On 2/4/20 12:15 PM, Richard Biener wrote:
On February 4, 2020 5:30:42 PM GMT+01:00, Jeff Law <l...@redhat.com> wrote:
On Tue, 2020-02-04 at 10:34 +0100, Richard Biener wrote:
On Tue, Feb 4, 2020 at 1:44 AM Martin Sebor <mse...@gmail.com> wrote:
PR 93519 reports a false positive -Wrestrict issued for an inlined
call
to strcpy that carefully guards against self-copying. This is
caused
by the caller's arguments substituted into the call during inlining
and
before dead code elimination.
The attached patch avoids this by removing -Wrestrict from the
folder
and deferring folding perfectly overlapping (and so undefined)
calls
to strcpy (and mempcpy, but not memcpy) until much later. Calls to
perfectly overlapping calls to memcpy are still folded early.

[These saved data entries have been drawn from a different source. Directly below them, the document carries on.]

Lemma readKey_some cl i w k : has_key cl i w k →
  ∃ m ks, readKey w = (Ok (Some m), set_node w (set_ks (node w) ks)) ∧
    m_NodeInfo m = Some {| ni_Id := i; ni_ClusterId := cl |} ∧ member_with_key m k ∧
    ConfiguredNodeId ks = ConfiguredNodeId (store_of w) ∧
    has_key cl i (set_node w (set_ks (node w) ks)) k.
Proof.
  intros (m & Hd & Hc & Hn & Hk). unfold readKey. exists m.
  destruct Hc as [Hc|Hc].
  - rewrite (mks_Read_on_disk _ _ m) by done. eexists. split_and!; try done.
    exists m. split_and!; try done. by right.
  - rewrite (mks_Read_cached _ _ m) by done. eexists. split_and!; try done.
    exists m. split_and!; try done. by right.
Qed.

Lemma new_secret_ok k now : MasterSecret_ok (new_secret k now).
Proof.
  split_and!; simpl.
  - apply ascii_valid. induction k as [|b k IH]; [constructor|].
    cbn [hex_EncodeToString]. apply Forall_cons. split; [by destruct b|].
    apply Forall_cons. split; [by destruct b|done].
  - constructor.
  - unfold uint64. apply Z.mod_pos_bound. lia.
  - unfold uint64, uint64_max. pose proof (Z.mod_pos_bound now (2 ^ 64)). lia.
Qed.

Lemma writeKey_ok cl i w k now : no_key w → length k = 32%nat →
  ConfiguredNodeId (store_of w) = {| ni_Id := i; ni_ClusterId := cl |} →
  NodeInfo_ok {| ni_Id := i; ni_ClusterId := cl |} →
  ∃ fs e, writeKey (new_secret k now) w = (Ok tt, set_rng (set_disk w fs) e) ∧
    has_key cl i (set_rng (set_disk w fs) e) k.
Proof.
  intros (Hc & Hf & _) Hl Hid Hok. unfold writeKey.
  destruct (mks_Write_on_disk (store_of w) (new_secret k now) (disk w) (rng w) Hf
    (new_secret_ok k now)) as (fs & e & Hw & Hd); [by rewrite Hid|].
  unfold store_of in Hw. rewrite Hw. exists fs, e. split; [done|].
  eexists. split; [exact Hd|]. split; [by left|]. rewrite Hid. split; [done|].
  split; [|done]. unfold member_key. simpl. by rewrite hex_round_trip.
Qed.
End storage_lemmas.

(** Evaluate the state monad. *)
Ltac mstep := cbv beta iota delta [mbind M_bind mret M_ret lift get modify spawn emit goto with_rng panic setStatus];
  cbn [node set_node disk set_disk rng set_rng out set_out tasks set_tasks pc set_pc].

Ltac start_steps := unfold start_step, Start_begin, Start_joinSeed, validate_join, validate_wait,
  onNoKey_join, onNoKey_loop; mstep.
Ltac task_steps := unfold task_step, forward_goroutine, query_goroutine, keyReply_goroutine,
  challenge_goroutine, challengeReply_goroutine; mstep.

(** Decide a closed proposition by evaluation. *)
Ltac by_eval := apply (bool_decide_unpack _); vm_compute; exact I.

(** ** The invariant *)

Section invariant.
Context {E : Type} `{EcryptoLaws E} `{Entropy E}.

(** The cluster id, the set of configured seed nodes, the nodes that have
    the master key [K0] on disk when they start. *)
Context (cl : bytes) (SS : Set_) (K0 : bytes) (KH : gset bytes).
Context (cl_valid : valid_utf8 cl) (SS_ok : set_ok SS).
Context (K0_length : length K0 = 32%nat).
Context (KH_seed : KH = ∅ ∨ ∃ s, s ∈ (SS : gset bytes) ∧ s ∈ KH).

Implicit Types (w : World E) (st : Cluster E) (i d : bytes) (gk : option bytes).

Definition ident i : NodeInfo := {| ni_Id := i; ni_ClusterId := cl |}.
Definition others i : list bytes := Sorted (Remove SS i).
Definition is_master i : Prop := head (Sorted SS) = Some i.

(** A seed node that starts without a key: the only ones that take part in
    the seeding. *)
Definition seeder i : Prop := i ∈ (SS : gset bytes) ∧ i ∉ KH.

(** [gk] is the key the master has generated, if it has.  The key that
    nodes store is [K0] when some node starts with it; a single seed node
    never stores the key it generates. *)
Definition final gk : option bytes :=
  if decide (KH = ∅) then if decide (size (SS : gset bytes) ≤ 1)%nat then None else gk
  else Some K0.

Why do we bother to warn at all for this case? Just DWIM here.
Warnings like
this can be emitted from the analyzer?
They potentially can, but the analyzer is and will almost always
certainly be considerably slower. I would not expect it to be used
nearly as much as the core compiler.
WHether or not a particular warning makes sense in the core compiler or
analyzer would seem to me to depend on whether or not we can reasonably
issue warnings without interprocedural analysis. double-free
realistically requires interprocedural analysis to be effective. I'm
not sure Wrestrict really does.
That is, I suggest to simply remove the bogus warning code from
folding
(and _not_ fail the folding).
I haven't looked at the patch, but if we can get the warning out of the
folder that's certainly preferable. And we could investigate deferring
self-copy removal.
I think the issue is as usual, warning for code we'll later remove as dead.
Warning at folding is almost always premature.
In this instance the code is reachable (or isn't obviously unreachable).
GCC doesn't remove it, but provides benign (and reasonable) semantics
for it(*). To me, that's one aspect of quality. Letting the user know
that the code is buggy is another. I view that as at least as important
as folding the ill-effects away because it makes it possible to fix
the problem so the code works correctly even with compilers that don't
provide these benign semantics.
Martin
[*] This is in contrast to the usual (though arguably inferior) strategy
GCC employs when dealing with undefined calls to built-in functions:
call the library function even when it's certain the call will crash.